An improved terthiophene conducting polymer for DNA-sensing

The synthesis of an improved terthiophene monomer functionalized with acrylic acid and a methylhydroxy group, 3-[3′,3‴-bis(hydroxymethyl) -2′:2″,5″:2‴-terthiophene)-3″-yl](E)acrylic acid, (HTAA), and its electropolymerization into a conducting polymer is described and evaluated as a label-free DNA sensor.

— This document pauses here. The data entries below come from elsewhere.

(** * The estimate-request orchestrator of [useEstimateFlow]

    A shallow embedding of [src/hooks/useEstimateFlow.ts]: the React state
    of the hook is a record, every handler is a computation in a small
    state-and-exception monad over that record, and the external
    collaborators (the leads table, the [generate-estimate] function, the
    question-set matcher, the toast sink) are calls whose replies come from
    an oracle and which are recorded, in order, in a log.

    Reading conventions:
    - a handler reads the state through the closure of the render that
      created it ([snap]) and writes it through the setters;
    - every trigger runs to completion before the next one starts (the
      event loop is single-threaded; overlapping continuations of several
      pending promises are not modelled);
    - [console.log] and [console.error] are not user-visible and are left
      out. *)

From stdpp Require Import gmap strings list fin_maps.
From Stdlib Require Import ZArith.

#[local] Set Warnings "-register-all".

(** ** JavaScript values *)

(** [Json] of [@/integrations/supabase/types]. *)
Inductive Json : Type :=
| JNull
| JBool (b : bool)
| JNumber (n : Z)
| JString (s : string)
| JArray (l : list Json)
| JObject (l : list (string * Json)).

(** Truthiness of a string: only the empty string is falsy. *)
Definition truthy_string (s : string) : bool :=
  match s with
  | EmptyString => false
  | String _ _ => true
  end.

(** Truthiness of a value that is a string, [null] or [undefined]. *)
Definition truthy_opt (o : option string) : bool :=
  match o with
  | Some s => truthy_string s
  | None => false
  end.

(** Truthiness of a JSON value, as tested by [&& lead.estimate_data]. *)
Definition truthy_json (j : Json) : bool :=
  match j with
  | JNull => false
  | JBool b => b
  | JNumber n => negb (n =? 0)%Z
  | JString s => truthy_string s
  | JArray _ => true
  | JObject _ => true
  end.

(** [a || d] where [a] is a string or absent and [d] is a string. *)
Definition or_else (a : option string) (d : string) : string :=
  match a with
  | Some s => if truthy_string s then s else d
  | None => d
  end.

(** A property key computed from a possibly [undefined] value:
    [obj[undefined]] reads the property named "undefined". *)
Definition js_key (k : option string) : string := default "undefined" k.

(** A thrown value.  [new Error(m)] is an instance of [Error]; the error
    objects handed back by the gateways may or may not be. *)
Record JsError : Type := mkJsError {
  instanceofError : bool;
  message : string
}.

Definition newError (m : string) : JsError := mkJsError true m.

(** ** Data model *)

Inductive EstimateStage : Type :=
| stage_photo
| stage_description
| stage_questions
| stage_contact
| stage_estimate
| stage_category
| stage_loading.

(** Modelled from the spec: the declarations of [@/types/estimate] are not
    part of the sources; an answer is
    [{question text, type, ordered list of selected answer values, list of
    available options}]. *)
Record QuestionOption : Type := mkQuestionOption {
  label : string;
  value : string
}.

Module QuestionAnswer.
Record t : Type := mk {
  question : string;
  type : string;
  answers : list string;
  options : list QuestionOption
}.
End QuestionAnswer.

(** The object literal built by [formatAnswersForJson] for one answer. *)
Module FormattedAnswer.
Record t : Type := mk {
  question : string;
  type : string;
  answers : list string;
  options : list QuestionOption
}.
End FormattedAnswer.

(** An object that starts as [{}] and is filled by assignments
    [obj[key] = value]: its own enumerable properties, and the object that
    an assignment to the key "__proto__" made its prototype ([None] while
    the prototype is still [Object.prototype]).  Only the own properties
    are serialized. *)
Record PlainObject (A : Type) : Type := mkPlainObject {
  own : gmap string A;
  proto : option A
}.
Arguments mkPlainObject {A} own proto.
Arguments own {A} p.
Arguments proto {A} p.

(** [{}] *)
Definition emptyObject {A : Type} : PlainObject A := mkPlainObject ∅ None.

(** [obj[key] = value] for an object [value]: on a plain object the key
    "__proto__" is the accessor inherited from [Object.prototype], whose
    setter replaces the prototype and adds no own property; every other
    key becomes (or overwrites) an own property. *)
Definition assign {A : Type} (key : string) (value : A) (obj : PlainObject A)
  : PlainObject A :=
  if bool_decide (key = "__proto__") then mkPlainObject (own obj) (Some value)
  else mkPlainObject (<[key := value]> (own obj)) (proto obj).

(** [AnswersState]: category name to (question id to answer), the own
    properties that [Object.entries] enumerates.  The inner object may be
    missing ([undefined]), which the code guards against with
    [categoryAnswers || {}]. *)
Abbreviation AnswersState := (gmap string (option (gmap string QuestionAnswer.t))).
Abbreviation FormattedAnswers := (PlainObject (PlainObject FormattedAnswer.t)).

(** Modelled from the spec: [CategoryQuestions] is
    [{category, ordered question definitions}]. *)
Record QuestionDef : Type := mkQuestionDef {
  q_id : string;
  q_text : string
}.

Module CategoryQuestions.
Record t : Type := mk {
  category : string;
  questions : list QuestionDef
}.
End CategoryQuestions.

(** Modelled from the spec: a catalog [Category], with the fields that
    [handleDescriptionSubmit] copies. *)
Module Category.
Record t : Type := mk {
  id : string;
  name : string;
  description : option string;
  icon : option string;
  keywords : option (list string);
  questions : option (list QuestionDef)
}.
End Category.

Module CategoryForMatching.
Record t : Type := mk {
  id : string;
  name : string;
  description : option string;
  icon : option string;
  keywords : list string;
  questions : list QuestionDef
}.
End CategoryForMatching.

Record EstimateConfig : Type := mkConfig {
  contractorId : option string
}.

(** [contactData: any], read at four properties. *)
Record ContactData : Type := mkContact {
  fullName : string;
  email : string;
  phone : string;
  address : string
}.

(** The object passed to [.update(...)]. *)
Record ContactUpdate : Type := mkContactUpdate {
  upd_user_name : string;
  upd_user_email : string;
  upd_user_phone : string;
  upd_project_address : string
}.

Module LeadInsert.
Record t : Type := mk {
  project_description : string;
  project_title : string;
  answers : FormattedAnswers;
  category : option string;
  status : string;
  contractor_id : option string;
  project_images : list string;
  user_name : option string;
  user_email : option string;
  user_phone : option string;
  project_address : option string;
  is_test_estimate : option bool
}.
End LeadInsert.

The aim was to construct an improved thiophene-based conducting polymer whose microstructure could mitigate the collapse in aqueous solution seen in similar previously made thiophene-based conducting polymers. The effects of immersion in aqueous solution assessed by cyclic voltammetry (CV) and electrochemical impedance spectroscopy (EIS) were complex. The microstructure collapse was significantly mitigated compared to previously made terthiophene polymers but the observed behaviour was dependent on the dopant anion. With a hydrophobic, non-exchangeable anionic dopant, bis-trifluoromethanesulfonimidate, (CF₃)₂(SO ₂)₂^-, the polymer film developed a multilayer structure. Electrochemical activity towards the solution redox couple Fe(CN)₆^3-/4- was sustained but with a significant anodic shift of redox potential. A DNA hybridisation response was observed with the hydrophobic dopant but not with the hydrophilic dopant. We have demonstrated that, by attention to both the nature of the polymer and to the choice of dopant anion, the effects of solvent-induced microstructure collapse in aqueous solution on the DNA sensor performance can be mitigated.